Former U.S. President Barack Obama participates in a political rally for California Democratic candidates during a event in Anaheim, California, U.S., September 8, 2018. Left to right are candidates TJ Cox (CA-21), Gil Cisneros (CA-39), Katie Porter (CA-45), Harley Rouda (CA-48) and Mike Levin (CA-49). REUTERS/Mike Blake

The votes have been tallied, and Democrats walked away with the largest gains in the House of Representatives since 1972.

On Wednesday, Democrat TJ Cox defeated Republican David Valadao in California’s 21st district. His victory closed out the final undecided House race and brought the total of flipped House seats to 40.

Democrats won by the largest margin in history for either party during a midterm election year.
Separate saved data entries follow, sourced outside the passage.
(** The operands of an instruction that is not prefixed. *)
Lemma insn_operands b : zlookup (m_code m) bci = Some b -> c = cast b -> operands_ok (cp vc) poly c insn.
Proof.
  intros Hb Hc. pose proof (fixed_length b Hb Hc) as Hfix. pose proof insn_index as Hindex.
  destruct attributes as (Hbci & Hpos & _ & Hcode & Hraw).
  assert (forall k, 0 <= k < l -> zlookup insn k = zlookup (m_code m) (bci + k)) as Hlk by apply insn_lookup.
  assert (forall k, 0 <= k -> k + 2 <= l -> get_Java_u2 insn k = get_Java_u2 (m_code m) (bci + k)) as Hu2 by apply insn_u2.
  pose proof refers_tag as Htag. unfold operand_facts, invoke_facts, invoke_types in Hfacts. rewrite Hraw in Hfacts.
  pose proof (vp_invokers _ _ pool) as Hpoly. pose proof (java_not_rewritten c Hjava) as Hnr.
  clear Hb Hc Hfetch Hplain. unfold operands_ok.
  destruct c; try exact I; try (exfalso; apply Hnr; simpl; tauto);
    match type of Hfix with 0 < length_for ?c -> _ => let n := eval vm_compute in (length_for c) in change (length_for c) with n in Hfix end;
    specialize (Hfix eq_refl).
  2-11: rewrite Hindex by lia.
  1: destruct Hfacts as (i & t & Hi & Ht); exists i, t; rewrite Hlk, <- Hbci, <- Hcode by lia; done.
  1: done.
  1-4: destruct (Htag JVM_CONSTANT_Fieldref) as (i & Hi & Ht); [tauto|done|by exists i, JVM_CONSTANT_Fieldref].
  1-3: destruct (Htag JVM_CONSTANT_Methodref) as (i & Hi & Ht); [tauto|apply Hfacts|exists i, JVM_CONSTANT_Methodref; auto].
  1: destruct (Htag JVM_CONSTANT_InterfaceMethodref) as (i & Hi & Ht); [tauto|apply Hfacts|by exists i, JVM_CONSTANT_InterfaceMethodref].
  - destruct Hfacts as [Hr [H3 H4]]; [done|]. destruct (Htag JVM_CONSTANT_InvokeDynamic) as (i & Hi & Ht); [tauto|exact Hr|]. exists i. split; [done|]. split; [done|].
    unfold byte_at_bcp in *. rewrite Hbci, Hcode in *. rewrite Hu2 by lia. unfold get_Java_u2.
    replace (bci + 3 + 1) with (bci + 4) by lia. by rewrite H3, H4.
Qed.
All told, Democrats won more than 53% of the popular vote, while Republicans took just over 45%.

It’s a victory that came after history-making fundraising efforts for this election cycle. According to the Center for Responsive Politics, this year’s midterm elections are the most expensive on record.
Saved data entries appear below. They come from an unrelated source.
(* ===== verification/ParsedClass.v ===== *)
(** From the bytes of a class file to the interpreter: the parser, the verifier
    and the rewriter composed. What the parser gives satisfies what the
    theorems about the verifier and the rewriter ask of methods and pools. *)

From S2P Require Import Prelude Traps Symbols ConstantPool Bytecodes BytecodeStream VerificationType StackMapFrame StackMapTable Signature.
From S2P Require Import ClassFileStream FormatChecker DescriptorProps ConstantPoolParser Method ClassVerifier VerifyMethod Rewriter.
From S2P Require Import PoolProps PoolPasses ClassFileReads ReadRules FieldArray FieldParser FieldParserProps MethodTables MethodParser MethodParserProps.
From S2P Require Import ClassAttributes ClassParser Sample ClassParserProps Assignability DepthMachine Soundness TypedMachine TypedSoundness.
From S2P Require Import RewriterProps RewriterScan RewriterClaims RewriterVerified.
#[local] Open Scope Z_scope.

(** ** Methods *)

Lemma parsed_method_verifiable base pm : parsed_method_ok pm -> method_ok (method_of base pm).
Proof.
  intros [Hcode Hlen Hstack Hmap _]. split; cbn [method_of m_code m_verifier_max_stack m_stackmap_data]; [done|exact Hlen|lia|].
  destruct (pm_stackmap_data pm) as [d|]; [by apply Hmap|done].
Qed.

(** [verify_class] leaves no error behind. *)
Definition accepts_class `{SD : StaticData} `{CE : ClassEnv} (vc : VerifierClass) (methods : list Method) : Prop :=
  let '(_, _, th) := verify_class vc (fun _ => false) (fun _ _ => false) 0 methods tt clear_thread in ok th = true.

Definition is_verified (m : Method) : bool := negb (m_is_native m || m_is_abstract m).

Section class.
Context `{SD : StaticData} `{CE : ClassEnv}.
Variable vc : VerifierClass.

Lemma ok_clear {E} (th : Thread E) : ok th = true -> th = clear_thread.
Proof. destruct th as [[?|] [?|] []]; done. Qed.

Lemma acc_verify_method m : method_ok m -> acc (verify_method vc m (fun _ => false)) (fun _ _ => True) tt.
Proof.
  intros Hm. unfold verify_method. destruct (negb _); [apply sticky_error|]. apply acc_with_state.
  eapply acc_mono; [by apply acc_verify_code|done].
Qed.

(** The methods are verified one after the other, on the same thread. *)
Lemma verify_class_methods methods i th :
  Forall method_ok methods ->
  (let '(_, _, th') := verify_class vc (fun _ => false) (fun _ _ => false) i methods tt th in ok th' = true) ->
  ok th = true /\ Forall (fun m => is_verified m = true -> accepts vc m) methods.
Proof.
  intros Hok. revert i th. induction Hok as [|m methods Hm _ IH]; intros i th Hacc; cbn [verify_class] in Hacc; [by split|].
  unfold is_verified. destruct (m_is_native m || m_is_abstract m) eqn:Hn.
  - destruct (IH _ _ Hacc) as [? ?]. split; [done|]. constructor; [|done]. by rewrite Hn.
  - unfold bind_verify in Hacc. pose proof (acc_verify_method m Hm th) as Hv.
    destruct (verify_method vc m (fun _ => false) tt th) as [[[] []] th1] eqn:Hrun.
    assert (ok th1 = true /\ Forall (fun m => is_verified m = true -> accepts vc m) methods) as [H1 Hrest].
    { destruct (has_pending th1) eqn:Hp; [unfold ok in Hacc; by rewrite Hp in Hacc|].
      destruct (has_error th1) eqn:He; [unfold ok in Hacc; by rewrite Hp, He in Hacc|]. by apply (IH _ _ Hacc). }
    destruct (Hv H1) as [Hth _]. split; [done|]. constructor; [|done]. intros _. unfold accepts.
    rewrite <- (ok_clear th Hth), Hrun. exact H1.
Qed.

Lemma accepts_class_methods methods :
  Forall method_ok methods -> accepts_class vc methods -> Forall (fun m => is_verified m = true -> accepts vc m) methods.
Proof. intros Hok Hacc. by apply (verify_class_methods methods 0 clear_thread). Qed.
End class.

(** ** The pool *)

Lemma final_tag_range cfp cp length tag slot :
  final_entry cfp cp length tag slot -> 0 <= tag < 32 \/ 100 <= tag < 105.
Proof.
  intros Hf. destruct Hf as [s _|s _|s _|t nt kl Ht _ _ _ _|sg nm _ _ _ _|nt bsm _ _ _|rf kd _ _ _|x _|t x Ht|t x Ht];
    try (cbn in Ht; repeat (destruct Ht as [<-|Ht]; [by left|]); destruct Ht); first [by left|by right].
Qed.

Lemma passed_verified cfp isStart isPart empty_body cp length poly :
  49 <= cfp_major_version cfp -> cfp_need_verify cfp = true -> length < 65536 -> passed cfp isStart isPart empty_body cp length -> verified_pool cp poly.
Proof.
  intros Hversion Hverify Hlen Hpass. pose proof Hpass as [Hp _].
  assert (cp_length cp = length) as Hcl by apply (ph_size _ _ _ _ Hp).
  assert (forall i t, tag_at cp i = Some t -> 0 <= i < length) as Hrange.
  { intros i t Ht. unfold tag_at in Ht. apply zlookup_Some in Ht. unfold cp_length in Hcl. lia. }
  split.
  - split; [lia|]. intros i Ht. destruct (utf8_symbol cfp cp length Hp i) as (s & Hs & _); [|congruence].
    unfold refers_to, refers, valid_cp_range. rewrite Ht. pose proof (Hrange i _ Ht).
    assert (i <> 0) by (intros ->; rewrite (ph_zero _ _ _ _ Hp) in Ht; done). cbn. lia.
  - intros i t Ht. pose proof (Hrange i t Ht). destruct (Z.eq_dec i 0) as [->|]; [rewrite (ph_zero _ _ _ _ Hp) in Ht; injection Ht as <-; by left|].
    destruct (ph_done _ _ _ _ Hp i ltac:(lia)) as [(Hti & _)|(t' & slot & Ht' & _ & Hf & _)].
    + rewrite Ht in Hti. injection Hti as ->. by left.
    + rewrite Ht in Ht'. injection Ht' as <-. by eapply final_tag_range.
  - intros i Ht. destruct (passed_member cfp isStart isPart empty_body Hverify cp length i _ Hpass Ht) as (kl & class_name & name & sig & Hk & Hcn & Hn & _).
    { cbn. tauto. }
    unfold is_method_handle_invoker, klass_ref_at_noresolve. rewrite Hk. cbn [mbind option_bind]. rewrite Hcn. cbn [mbind option_bind].
    destruct (String.eqb _ _); [|done]. by rewrite Hn.
Qed.

(** ** The class *)

Section parsed.
Context `{SD : StaticData} `{LE : LoaderEnv}.
Variable jdk : JDK_Version.
Variable relax indy : bool.
Variable isStart isPart : Z -> option bool.
Variable lookup_only : list Z -> bool.
Variable empty_body : Z.
Variable address : Symbol -> Z.
Variable options : ParserOptions.
Variable garbage : Z.
Variable can_get : bool.
Variable vmSymbols_at : Z -> option Symbol.
Variable get_injected : Symbol -> list InjectedField.
Hypothesis injected : forall name, Forall (injected_ok vmSymbols_at) (get_injected name).
Hypothesis resolves : forall class_name name is_superclass, resolve_super_or_fail class_name name is_superclass <> Wild.

Local Abbreviation parse :=
  (parseClassFile (LE := LE) jdk true relax indy isStart isPart lookup_only empty_body address options garbage can_get vmSymbols_at get_injected).

(** Where the code of each method lies. *)
Variable base : ParsedMethod -> Z.

Definition methods_of (pc : ParsedClass) : list Method := map (fun pm => method_of (base pm) pm) (pms_methods (pc_methods pc)).

Lemma parsed_class_facts name bytes pc :
  file_ok bytes -> parse name bytes = Return pc -> 49 <= cfp_major_version (pc_parser pc) ->
  Forall parsed_method_ok (pms_methods (pc_methods pc)) /\ zlength (pms_methods (pc_methods pc)) < 65536 /\
  forall poly, verified_pool (pc_constants pc) poly.
Proof.
  intros Hfile Hparse Hversion.
  pose proof (parse_class_yields jdk relax indy isStart isPart lookup_only empty_body address options garbage can_get vmSymbols_at get_injected
    injected resolves name bytes Hfile) as Hy. rewrite Hparse in Hy.
  destruct (Hy Hversion) as (minor & major & es & _ & Hcfp & (length & Hlen & Hpass) & [Hcp _ _ Hm Hcount _]).
  split_and!; [done|done|]. intros poly. rewrite Hcp. rewrite Hcfp in Hversion. exact (passed_verified _ _ _ _ _ _ poly Hversion eq_refl Hlen Hpass).
Qed.

Lemma methods_verifiable pc : Forall parsed_method_ok (pms_methods (pc_methods pc)) -> Forall method_ok (methods_of pc).
Proof. intros Hm. apply Forall_map. eapply Forall_impl; [exact Hm|]. intros pm. apply parsed_method_verifiable. Qed.

(** The code the rewriter gets. *)
Definition codes_of (pc : ParsedClass) (init : ParsedMethod -> bool) : list MethodCode :=
  map (fun pm => mkMethodCode (base pm) (pm_code pm) (init pm) false false) (pms_methods (pc_methods pc)).

Lemma codes_rewritable vc poly pc init :
  Forall parsed_method_ok (pms_methods (pc_methods pc)) -> verified_pool (vc_cp vc) poly ->
  Forall (fun m => is_verified m = true -> accepts vc m) (methods_of pc) ->
  Forall (rewritable (vc_cp vc) poly) (codes_of pc init).
Proof.
  intros Hm Hpool Hacc. unfold codes_of, methods_of in *. apply Forall_map. apply Forall_map in Hacc.
  rewrite Forall_forall in *. intros pm Hin. specialize (Hm pm Hin). specialize (Hacc pm Hin). cbn beta in Hacc.
  destruct (is_verified (method_of (base pm) pm)) eqn:Hv.
  - apply (verified_rewritable vc (method_of (base pm) pm) poly (init pm) false false); [by apply parsed_method_verifiable|done|by apply Hacc].
  - assert (pm_code pm = []) as Hc.
    { apply (pmo_without _ Hm). unfold is_verified in Hv. by apply negb_false_iff in Hv. }
    split; cbn [mc_code mc_code_base]; rewrite Hc; [done|]. by exists [].
Qed.
End parsed.

(** C1: From bytes to safe execution. For every class file of version 49 or
    later that [parseClassFile] gives a class for, if [verify_class] accepts its
    methods, whatever pool it looks at, no execution of any method that
    has code goes wrong on the typed machine: nothing has to be assumed of the
    methods or of the pool, whatever the bytes of the file. *)
Theorem parsed_class_type_sound `{SD : StaticData} `{LE : LoaderEnv} `{HL : !HierarchyLaws} jdk relax indy isStart isPart lookup_only empty_body
    address options garbage can_get vmSymbols_at get_injected name bytes base (vc : VerifierClass) pc
    (Hinjected : forall name, Forall (injected_ok vmSymbols_at) (get_injected name))
    (Hresolves : forall class_name name is_superclass, resolve_super_or_fail class_name name is_superclass <> Wild)
    (Hfile : file_ok bytes)
    (Hparse : parseClassFile (LE := LE) jdk true relax indy isStart isPart lookup_only empty_body address options garbage can_get
                vmSymbols_at get_injected name bytes = Return pc)
    (Hversion : 49 <= cfp_major_version (pc_parser pc)) (Haccepts : accepts_class vc (methods_of base pc)) :
  forall m, m ∈ methods_of base pc -> is_verified m = true -> forall s, typed_reachable vc m s -> typed_safe vc m s.
Proof.
  destruct (parsed_class_facts jdk relax indy isStart isPart lookup_only empty_body address options garbage can_get vmSymbols_at get_injected
    Hinjected Hresolves name bytes pc Hfile Hparse Hversion) as (Hm & _ & _).
  pose proof (methods_verifiable base pc Hm) as Hok. pose proof (accepts_class_methods vc _ Hok Haccepts) as Hacc.
  intros m Hin Hv s. rewrite Forall_forall in Hok, Hacc. apply accepts_typed; [by apply Hok|by apply Hacc].
Qed.

(** C5: From bytes to the interpreter. Under the same conditions, the rewriter
    goes through the code of all methods of the class, those without code
    included, without leaving code, maps or pool, and the code it leaves names
    the same constants through the cache as the class file does. *)
Theorem parsed_class_links `{SD : StaticData} `{LE : LoaderEnv} jdk relax indy isStart isPart lookup_only empty_body
    address options garbage can_get vmSymbols_at get_injected name bytes base (vc : VerifierClass) pc poly init
    (Hinjected : forall name, Forall (injected_ok vmSymbols_at) (get_injected name))
    (Hresolves : forall class_name name is_superclass, resolve_super_or_fail class_name name is_superclass <> Wild)
    (Hfile : file_ok bytes)
    (Hparse : parseClassFile (LE := LE) jdk true relax indy isStart isPart lookup_only empty_body address options garbage can_get
                vmSymbols_at get_injected name bytes = Return pc)
    (Hversion : 49 <= cfp_major_version (pc_parser pc))
    (Hpool : vc_cp vc = pc_constants pc) (Haccepts : accepts_class vc (methods_of base pc)) :
  exists cache methods', rewrite (pc_constants pc) poly false (fun _ => true) (codes_of base pc init) = Some (Linked cache methods') /\
    Forall2 (scanned_method (pc_constants pc) poly (links (pc_constants pc) poly cache)) (codes_of base pc init) methods'.
Proof.
  destruct (parsed_class_facts jdk relax indy isStart isPart lookup_only empty_body address options garbage can_get vmSymbols_at get_injected
    Hinjected Hresolves name bytes pc Hfile Hparse Hversion) as (Hm & Hcount & Hvp).
  pose proof (accepts_class_methods vc _ (methods_verifiable base pc Hm) Haccepts) as Hacc. specialize (Hvp poly). rewrite <- Hpool in *.
  apply rewrite_linked; [apply Hvp|by apply codes_rewritable|]. unfold codes_of, zlength in *. by rewrite length_map.
Qed.

(** The class file of [Sample], parsed and verified. *)
Definition sample_parsed : ParsedClass (CE := sample_env) :=
  Eval vm_compute in
    match parse_sample sample_class_file with
    | Return pc => pc
    | _ => mkParsedClass (CE := sample_env) (sample_parser 51) 0 "" (mkPool [] []) 0 None [] [] (mkParsedFields [] [] None 0)
             (mkParsedMethods [] no_methods_state) (mkParsedAttributes no_class_attributes [] None)
    end.
Lemma sample_parsed_file : parse_sample sample_class_file = Return sample_parsed.
Proof. vm_compute. reflexivity. Qed.
Lemma sample_file_ok : file_ok sample_class_file.
Proof. split; [apply bytes_ok_forallb; vm_compute; reflexivity|vm_compute; reflexivity]. Qed.
Lemma sample_injects_nothing : forall name : Symbol, Forall (injected_ok (fun _ => None)) ((fun _ => []) name).
Proof. intros name. constructor. Qed.
Lemma sample_resolves class_name name is_superclass :
  resolve_super_or_fail (LoaderEnv := sample_loader) class_name name is_superclass <> Wild.
Proof. discriminate. Qed.

#[local] Existing Instance zero_bytes.
#[local] Existing Instance sample_env.

Definition sample_base (pm : ParsedMethod) : Z := 0.
Definition parsed_sample_class : VerifierClass :=
  mkClass sample_env ("Sample" : klass (ClassEnv := sample_env)) (pc_constants sample_parsed) 51 true.
Lemma parsed_sample_accepts : accepts_class parsed_sample_class (methods_of sample_base sample_parsed).
Proof. vm_compute. reflexivity. Qed.

(** The method [f] of the class file runs. *)
Definition parsed_f : Method :=
  Eval vm_compute in match methods_of sample_base sample_parsed with m :: _ => m | [] => sample_method end.

Lemma parsed_f_entry : parsed_f ∈ methods_of sample_base sample_parsed /\ is_verified parsed_f = true.
Proof. split; [|reflexivity]. apply list_elem_of_In. left. vm_compute. reflexivity. Qed.

Lemma parsed_class_type_sound_witness :
  accepts_class parsed_sample_class (methods_of sample_base sample_parsed) /\
  forall s, typed_reachable parsed_sample_class parsed_f s -> typed_safe parsed_sample_class parsed_f s.
Proof.
  split; [exact parsed_sample_accepts|].
  apply (parsed_class_type_sound (LE := sample_loader) (HL := sample_laws) jdk17x false true ascii_start ascii_part (fun _ => false) 0 (fun _ => 0)
    sample_options 0 false (fun _ => None) (fun _ => []) (Some "Sample"%string) sample_class_file sample_base parsed_sample_class sample_parsed
    sample_injects_nothing sample_resolves sample_file_ok sample_parsed_file ltac:(vm_compute; discriminate) parsed_sample_accepts parsed_f
    (proj1 parsed_f_entry) (proj2 parsed_f_entry)).
Defined.

Lemma parsed_class_links_witness :
  vc_cp parsed_sample_class = pc_constants sample_parsed /\
  exists cache methods', rewrite (pc_constants sample_parsed) (fun _ => true) false (fun _ => true)
    (codes_of sample_base sample_parsed (fun _ => false)) = Some (Linked cache methods').
Proof.
  split; [reflexivity|].
  destruct (parsed_class_links (LE := sample_loader) jdk17x false true ascii_start ascii_part (fun _ => false) 0 (fun _ => 0)
    sample_options 0 false (fun _ => None) (fun _ => []) (Some "Sample"%string) sample_class_file sample_base parsed_sample_class sample_parsed
    (fun _ => true) (fun _ => false)
    sample_injects_nothing sample_resolves sample_file_ok sample_parsed_file ltac:(vm_compute; discriminate) eq_refl parsed_sample_accepts)
    as (cache & methods' & Hr & _). by exists cache, methods'.
Defined.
The final spend amounts won’t be known until post-general election FEC filings are submitted on Dec. 6, but thus far, Democrats have spent $801 million to take back the House — a good bit more than the $547 million spent by Republicans.

When the new Congress starts in January, Democrats will hold 235 seats in the House, while Republicans will have 200. The results of the midterm elections expose an increasingly polarized nation and set up the 2020 general elections to be the most expensive and divisive to date.